Could you reproduce every record below exactly as written?

*** Begin section ***

Definition bind {A B : Type} (m : raises A) (k : A -> raises B) : raises B :=
  match m with
  | Return a => k a
  | Raise e => Raise e
  end.

Notation "x <- m ;; k" := (bind m (fun x => k))
  (at level 61, m at next level, right associativity).
Notation "' p <- m ;; k" := (bind m (fun x => match x with p => k end))
  (at level 61, p pattern, m at next level, right associativity).

(** ** The tables *)

Module User.
(** [class User(UserMixin, database.Model)], table [users]. *)
Record t : Type := Build {
  id : Z;
  email : string;
  password : string;
  name : string
}.
End User.

Module BlogPost.
(** [class BlogPost(database.Model)], table [blog_posts].  [author_id]
    is a nullable foreign key to [users.id]. *)
Record t : Type := Build {
  id : Z;
  author_id : option Z;
  title : string;
  subtitle : string;
  date : string;
  body : string;
  img_url : string
}.
End BlogPost.

Module Comment.
(** [class Comment(database.Model)], table [comments].  Both foreign
    keys are nullable columns. *)
Record t : Type := Build {
  id : Z;
  text : string;
  author_id : option Z;
  post_id : option Z
}.

Definition set_post_id (c : t) (p : option Z) : t :=
  {| id := id c; text := text c; author_id := author_id c; post_id := p |}.
End Comment.

Record Database : Type := {
  users : list User.t;
  blog_posts : list BlogPost.t;
  comments : list Comment.t
}.

(** [database.create_all()] on a fresh database file. *)
Definition create_all : Database :=
  {| users := []; blog_posts := []; comments := [] |}.

(** The primary keys are [Integer, primary_key=True]: on the default
    database ([sqlite:///posts.db]) a new row gets the largest id of the
    table plus one, and 1 in an empty table. *)
Definition next_rowid (ids : list Z) : Z := fold_right Z.max 0 ids + 1.

(** The query behind [database.get_or_404(Model, key)]: the row with
    that primary key, or [abort(404)] when the SELECT finds none. *)
Definition select_or_404 {A : Type} (pk : A -> Z) (table : list A) (key : Z)
  : raises A :=
  match find (fun r => pk r =? key) table with
  | Some r => Return r
  | None => Raise (HTTPException 404)
  end.

(** SQLite integers are signed 64-bit. *)
Definition sqlite_max_integer : Z := 9223372036854775807.

(** [database.get_or_404(Model, post_id)] with the integer of the URL
    ([<int:post_id>], any string of digits): the driver raises
    [OverflowError] when it binds an integer above the largest SQLite
    integer, before the query runs. *)
Definition get_or_404 {A : Type} (pk : A -> Z) (table : list A) (key : Z)
  : raises A :=
  if sqlite_max_integer <? key
  then Raise OverflowError
  else select_or_404 pk table key.

(** [database.select(User).where(User.email == e)] followed by
    [result.scalar()]: the first matching row or [None]. *)
Definition select_user_by_email (db : Database) (e : string) : option User.t :=
  find (fun u => String.eqb (User.email u) e) (users db).

(** [session.add(new_user); session.commit()].  [email] is [unique=True]. *)
Definition add_User (db : Database) (email name password : string)
  : raises (User.t * Database) :=
  if existsb (fun u => String.eqb (User.email u) email) (users db)
  then Raise (IntegrityError "users.email")
  else
    let u := User.Build (next_rowid (map User.id (users db))) email password name in
    Return (u, {| users := users db ++ [u];
                  blog_posts := blog_posts db;
                  comments := comments db |}).

(** [session.add(new_post); session.commit()].  [title] is [unique=True]. *)
Definition add_BlogPost (db : Database) (author : User.t)
    (title subtitle date body img_url : string)
  : raises (BlogPost.t * Database) :=
  if existsb (fun p => String.eqb (BlogPost.title p) title) (blog_posts db)
  then Raise (IntegrityError "blog_posts.title")
  else
    let p := BlogPost.Build (next_rowid (map BlogPost.id (blog_posts db)))
               (Some (User.id author)) title subtitle date body img_url in
    Return (p, {| users := users db;
                  blog_posts := blog_posts db ++ [p];
                  comments := comments db |}).

(** [session.add(new_comment); session.commit()]. *)
Definition add_Comment (db : Database) (text : string) (comment_author : User.t)
    (parent_post : BlogPost.t) : Comment.t * Database :=
  let c := Comment.Build (next_rowid (map Comment.id (comments db))) text
             (Some (User.id comment_author)) (Some (BlogPost.id parent_post)) in
  (c, {| users := users db;
         blog_posts := blog_posts db;
         comments := comments db ++ [c] |}).

(** [session.commit()] after the attributes of a loaded post were
    assigned: the row with the post's id is rewritten; the UNIQUE
    constraint on [title] is checked against the other rows. *)
Definition update_BlogPost (db : Database) (p' : BlogPost.t) : raises Database :=
  if existsb (fun q => negb (BlogPost.id q =? BlogPost.id p')
                       && String.eqb (BlogPost.title q) (BlogPost.title p'))
             (blog_posts db)
  then Raise (IntegrityError "blog_posts.title")
  else Return
    {| users := users db;
       blog_posts := map (fun q => if BlogPost.id q =? BlogPost.id p' then p' else q)
                         (blog_posts db);
       comments := comments db |}.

*** End section ***

* Exercise solution
Definition bind {A B : Type} (m : raises A) (k : A -> raises B) : raises B :=
  match m with
  | Return a => k a
  | Raise e => Raise e
  end.

Notation "x <- m ;; k" := (bind m (fun x => k))
  (at level 61, m at next level, right associativity).
Notation "' p <- m ;; k" := (bind m (fun x => match x with p => k end))
  (at level 61, p pattern, m at next level, right associativity).

(** ** The tables *)

Module User.
(** [class User(UserMixin, database.Model)], table [users]. *)
Record t : Type := Build {
  id : Z;
  email : string;
  password : string;
  name : string
}.
End User.

Module BlogPost.
(** [class BlogPost(database.Model)], table [blog_posts].  [author_id]
    is a nullable foreign key to [users.id]. *)
Record t : Type := Build {
  id : Z;
  author_id : option Z;
  title : string;
  subtitle : string;
  date : string;
  body : string;
  img_url : string
}.
End BlogPost.

Module Comment.
(** [class Comment(database.Model)], table [comments].  Both foreign
    keys are nullable columns. *)
Record t : Type := Build {
  id : Z;
  text : string;
  author_id : option Z;
  post_id : option Z
}.

Definition set_post_id (c : t) (p : option Z) : t :=
  {| id := id c; text := text c; author_id := author_id c; post_id := p |}.
End Comment.

Record Database : Type := {
  users : list User.t;
  blog_posts : list BlogPost.t;
  comments : list Comment.t
}.

(** [database.create_all()] on a fresh database file. *)
Definition create_all : Database :=
  {| users := []; blog_posts := []; comments := [] |}.

(** The primary keys are [Integer, primary_key=True]: on the default
    database ([sqlite:///posts.db]) a new row gets the largest id of the
    table plus one, and 1 in an empty table. *)
Definition next_rowid (ids : list Z) : Z := fold_right Z.max 0 ids + 1.

(** The query behind [database.get_or_404(Model, key)]: the row with
    that primary key, or [abort(404)] when the SELECT finds none. *)
Definition select_or_404 {A : Type} (pk : A -> Z) (table : list A) (key : Z)
  : raises A :=
  match find (fun r => pk r =? key) table with
  | Some r => Return r
  | None => Raise (HTTPException 404)
  end.

(** SQLite integers are signed 64-bit. *)
Definition sqlite_max_integer : Z := 9223372036854775807.

(** [database.get_or_404(Model, post_id)] with the integer of the URL
    ([<int:post_id>], any string of digits): the driver raises
    [OverflowError] when it binds an integer above the largest SQLite
    integer, before the query runs. *)
Definition get_or_404 {A : Type} (pk : A -> Z) (table : list A) (key : Z)
  : raises A :=
  if sqlite_max_integer <? key
  then Raise OverflowError
  else select_or_404 pk table key.

(** [database.select(User).where(User.email == e)] followed by
    [result.scalar()]: the first matching row or [None]. *)
Definition select_user_by_email (db : Database) (e : string) : option User.t :=
  find (fun u => String.eqb (User.email u) e) (users db).

(** [session.add(new_user); session.commit()].  [email] is [unique=True]. *)
Definition add_User (db : Database) (email name password : string)
  : raises (User.t * Database) :=
  if existsb (fun u => String.eqb (User.email u) email) (users db)
  then Raise (IntegrityError "users.email")
  else
    let u := User.Build (next_rowid (map User.id (users db))) email password name in
    Return (u, {| users := users db ++ [u];
                  blog_posts := blog_posts db;
                  comments := comments db |}).

(** [session.add(new_post); session.commit()].  [title] is [unique=True]. *)
Definition add_BlogPost (db : Database) (author : User.t)
    (title subtitle date body img_url : string)
  : raises (BlogPost.t * Database) :=
  if existsb (fun p => String.eqb (BlogPost.title p) title) (blog_posts db)
  then Raise (IntegrityError "blog_posts.title")
  else
    let p := BlogPost.Build (next_rowid (map BlogPost.id (blog_posts db)))
               (Some (User.id author)) title subtitle date body img_url in
    Return (p, {| users := users db;
                  blog_posts := blog_posts db ++ [p];
                  comments := comments db |}).

(** [session.add(new_comment); session.commit()]. *)
Definition add_Comment (db : Database) (text : string) (comment_author : User.t)
    (parent_post : BlogPost.t) : Comment.t * Database :=
  let c := Comment.Build (next_rowid (map Comment.id (comments db))) text
             (Some (User.id comment_author)) (Some (BlogPost.id parent_post)) in
  (c, {| users := users db;
         blog_posts := blog_posts db;
         comments := comments db ++ [c] |}).

(** [session.commit()] after the attributes of a loaded post were
    assigned: the row with the post's id is rewritten; the UNIQUE
    constraint on [title] is checked against the other rows. *)
Definition update_BlogPost (db : Database) (p' : BlogPost.t) : raises Database :=
  if existsb (fun q => negb (BlogPost.id q =? BlogPost.id p')
                       && String.eqb (BlogPost.title q) (BlogPost.title p'))
             (blog_posts db)
  then Raise (IntegrityError "blog_posts.title")
  else Return
    {| users := users db;
       blog_posts := map (fun q => if BlogPost.id q =? BlogPost.id p' then p' else q)
                         (blog_posts db);
       comments := comments db |}.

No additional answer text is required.